Phase I of The National Beef Quality Audit-2011: Quantifying willingness-to-pay, best-worst scaling, and current status of quality characteristics in different beef industry marketing sectors1

  1. J. L. Igo*22,
  2. D. L. VanOverbeke,
  3. D. R. Woerner*,
  4. J. D. Tatum*,
  5. D. L. Pendell*,
  6. L. L. Vedral,
  7. G. G. Mafi,
  8. M. C. Moore,
  9. R. O. McKeith,
  10. G. D. Gray,
  11. D. B. Griffin,
  12. D. S. Hale,
  13. J. W. Savell and
  14. K. E. Belk 3
  1. Department of Animal Science, Colorado State University, Fort Collins 80523
    Department of Animal Science, Oklahoma State University, Stillwater 74078
    Department of Animal Science, Texas A&M University, College Station 77843


The National Beef Quality Audit (NBQA)-2011 benchmarked the current status of and assessed progress being made toward quality and consistency of U.S. cattle, carcasses, and beef products after the completion of the first NBQA in 1991. Unlike previous NBQA, objectives of the 2011 Phase I study were to determine how each beef market sector defined 7 quality categories, estimate willingness-to-pay (WTP) for the same quality categories by market sector, and establish a best-worst (B/W) scaling for the quality categories. Structured face-to-face interviews were conducted and responses were recorded using dynamic routing software over an 11-mo period (February to December 2011) with decision makers in each of the following beef market sectors: Feeders (n = 59), Packers (n = 26), Food Service, Distribution, and Further Processors (n = 48), Retailers (n = 30), and Government and Allied Industries (n = 47).
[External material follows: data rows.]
(** ** [execute_tool] never raises *)

(** C6. [execute_tool] never raises: it always answers an observation. A call
    with no tool name is answered [Error: Invalid command format]; a name
    that is not a registered tool, [Error: Unknown tool '<name>']; an argument
    text that does not parse, an error observation that names the tool and
    the parse problem; and a tool that raises, an error observation too. In
    the first three cases nothing else changes. *)
Theorem execute_tool_never_raises {World JSON : Type} (env : Env World JSON)
    command w a :
  let name := name (function command) in
  let payload := or_default (Some (arguments (function command))) "{}" in
  (∃ text after, execute_tool env command (w, a) = (Return text, after))
  ∧ (name = "" →
     execute_tool env command (w, a) = (Return "Error: Invalid command format", (w, a)))
  ∧ (name ≠ "" → name ∉ available_tools a →
     execute_tool env command (w, a)
     = (Return ("Error: Unknown tool '" +:+ name +:+ "'"), (w, a)))
  ∧ (name ≠ "" → name ∈ available_tools a → json_loads env payload = None →
     execute_tool env command (w, a)
     = (Return ("Error: Error parsing arguments for " +:+ name
                +:+ ": Invalid JSON format"), (w, a)))
  ∧ (∀ args e w',
       name ≠ "" → name ∈ available_tools a → json_loads env payload = Some args →
       tools_execute env name args w = (Raise e, w') →
       ∃ text, execute_tool env command (w, a) = (Return text, (w', a))
               ∧ starts_with "Error: " text = true).
Proof.
  intros name payload. subst name payload.
  split; [apply execute_tool_returns|].
  rewrite execute_tool_run. cbv zeta.
  split; [|split; [|split]].
  - by intros ->.
  - intros Hname%truthy_true Hunknown. rewrite Hname. simpl.
    by rewrite bool_decide_eq_false_2.
  - intros Hname Hknown Hparse.
    rewrite <-execute_tool_run, execute_tool_known by done. cbv zeta.
    by rewrite Hparse.
  - intros args e w' Hname Hknown Hparse Hrun.
    rewrite <-execute_tool_run, execute_tool_known by done. cbv zeta.
    rewrite Hparse, Hrun.
    eexists. split; [done|].
    unfold error_observation. by destruct (is_JSONDecodeError e).
Qed.

(** The theorem at three calls of the demo agent: the unknown tool
    [frobnicate] of the spec's scenario, a call with no tool name, and a call
    whose arguments do not parse. *)
Lemma execute_tool_never_raises_witness :
  let env := AgentDemo.agent_env (Return None) AgentDemo.name_tool in
  let a := AgentDemo.agent_with AUTO [] [] in
  execute_tool env (AgentDemo.call_of "call_1" "frobnicate" "{}") ([], a)
  = (Return "Error: Unknown tool 'frobnicate'", ([], a))
  ∧ execute_tool env (AgentDemo.call_of "call_2" "" "{}") ([], a)
    = (Return "Error: Invalid command format", ([], a))
  ∧ execute_tool env (AgentDemo.call_of "call_3" "echo" "not json") ([], a)
    = (Return "Error: Error parsing arguments for echo: Invalid JSON format", ([], a)).
Proof.
  intros env a. split; [|split].
  - destruct (execute_tool_never_raises env
                (AgentDemo.call_of "call_1" "frobnicate" "{}") [] a)
      as (_ & _ & Hunknown & _).
    apply Hunknown; [done|].
    exact (bool_decide_unpack ("frobnicate" ∉ available_tools a) I).
  - destruct (execute_tool_never_raises env
                (AgentDemo.call_of "call_2" "" "{}") [] a) as (_ & Hmissing & _).
    by apply Hmissing.
  - destruct (execute_tool_never_raises env
                (AgentDemo.call_of "call_3" "echo" "not json") [] a)
      as (_ & _ & _ & Hparse & _).
    apply Hparse; [done| |reflexivity].
    exact (bool_decide_unpack ("echo" ∈ available_tools a) I).
Defined.

(** ** Special tools *)

(** A tool is special exactly when its name, lowered, is the lowered form
    of a name in the list. *)
Lemma is_special_tool_iff {World JSON : Type} (env : Env World JSON) a name :
  _is_special_tool env a name = true
  ↔ ∃ special, special ∈ special_tool_names a
               ∧ str_lower env special = str_lower env name.
Proof.
  unfold _is_special_tool. rewrite bool_decide_eq_true, list_elem_of_fmap.
  split; intros (special & Hsame & Hin); exists special; done.
Qed.

Lemma is_special_tool_false {World JSON : Type} (env : Env World JSON) a name :
  (∀ special, special ∈ special_tool_names a →
     str_lower env special ≠ str_lower env name) →
  _is_special_tool env a name = false.
Proof.
  intros Hnone. apply not_true_is_false. intros Hspecial.
  apply is_special_tool_iff in Hspecial as (special & Hin & Hsame).
  by apply (Hnone special).
Qed.

(** With the default list the terminate tool is special. *)
Lemma terminate_is_special_by_default {World JSON : Type} (env : Env World JSON) a :
  special_tool_names a = default_special_tool_names →
  _is_special_tool env a "terminate" = true.
Proof.
  intros Hdefault. apply is_special_tool_iff. exists "terminate".
  rewrite Hdefault. split; [apply list_elem_of_here|done].
Qed.

(** What the hook and [execute_tool] make of the state, for a tool that is
    special and for one that is not. *)
Lemma special_tool_state {World JSON : Type} (env : Env World JSON)
    command args result w w' a :
  let name := name (function command) in
  name ≠ "" → name ∈ available_tools a →
  json_loads env (or_default (Some (arguments (function command))) "{}") = Some args →
  tools_execute env name args w = (Return result, w') →
  (_is_special_tool env a name = true → should_finish_execution env name result = true →
   _handle_special_tool env name result (w', a) = (Return tt, (w', set_state FINISHED a))
   ∧ state (execute_tool env command (w, a)).2.2 = FINISHED)
  ∧ (_is_special_tool env a name = false →
     _handle_special_tool env name result (w', a) = (Return tt, (w', a))
     ∧ state (execute_tool env command (w, a)).2.2 = state a).
Proof.
  intros name Hname Hknown Hparse Hrun. subst name. split.
  - intros Hspecial Hfinish. rewrite handle_special_tool_run.
    unfold after_special at 1. rewrite Hspecial, Hfinish. simpl.
    split; [done|].
    rewrite execute_tool_known by done. cbv zeta. rewrite Hparse, Hrun. simpl.
    unfold after_special. rewrite Hspecial, Hfinish. simpl.
    unfold after_media. by destruct (value_image result).
  - intros Hplain. rewrite handle_special_tool_run.
    unfold after_special at 1. rewrite Hplain. simpl. split; [done|].
    rewrite execute_tool_known by done. cbv zeta. rewrite Hparse, Hrun. simpl.
    unfold after_special. rewrite Hplain. simpl.
    unfold after_media. by destruct (value_image result).
Qed.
All respondents participated in a structured interview consisting of WTP and B/W questions that were tied to 7 quality categories and then were asked to “define” each of the 7 categories in terms of what the category meant to them, resulting in completely unbiased results. The 7 quality categories were a) how and where the cattle were raised, b) lean, fat, and bone, c) weight and size, d) cattle genetics, e) visual characteristics, f) food safety, and g) eating satisfaction. Overall, “food safety” and “eating satisfaction” were the categories of greatest and second most importance, respectively, to all beef market sectors except for Feeders. Feeders ranked “how and where the cattle were raised” and “weight and size” as the most important and second most important, respectively. Overall, “how and where the cattle were raised” had the greatest odds of being considered a nonnegotiable requirement before the raw material for each sector would be considered for purchase and was statistically more important (P < 0.05) as a requirement for purchase than all other categories except “food safety.” When all market sectors were considered, “eating satisfaction” was shown to generate the greatest average WTP percentage premium (11.1%), but that WTP premium value only differed statistically (P < 0.05) from “weight and size” (8.8%). Most notably, when a sector said that “food safety” was a nonnegotiable requirement, no sector was willing to purchase the product at a discounted price if the “food safety” of the product could not be assured.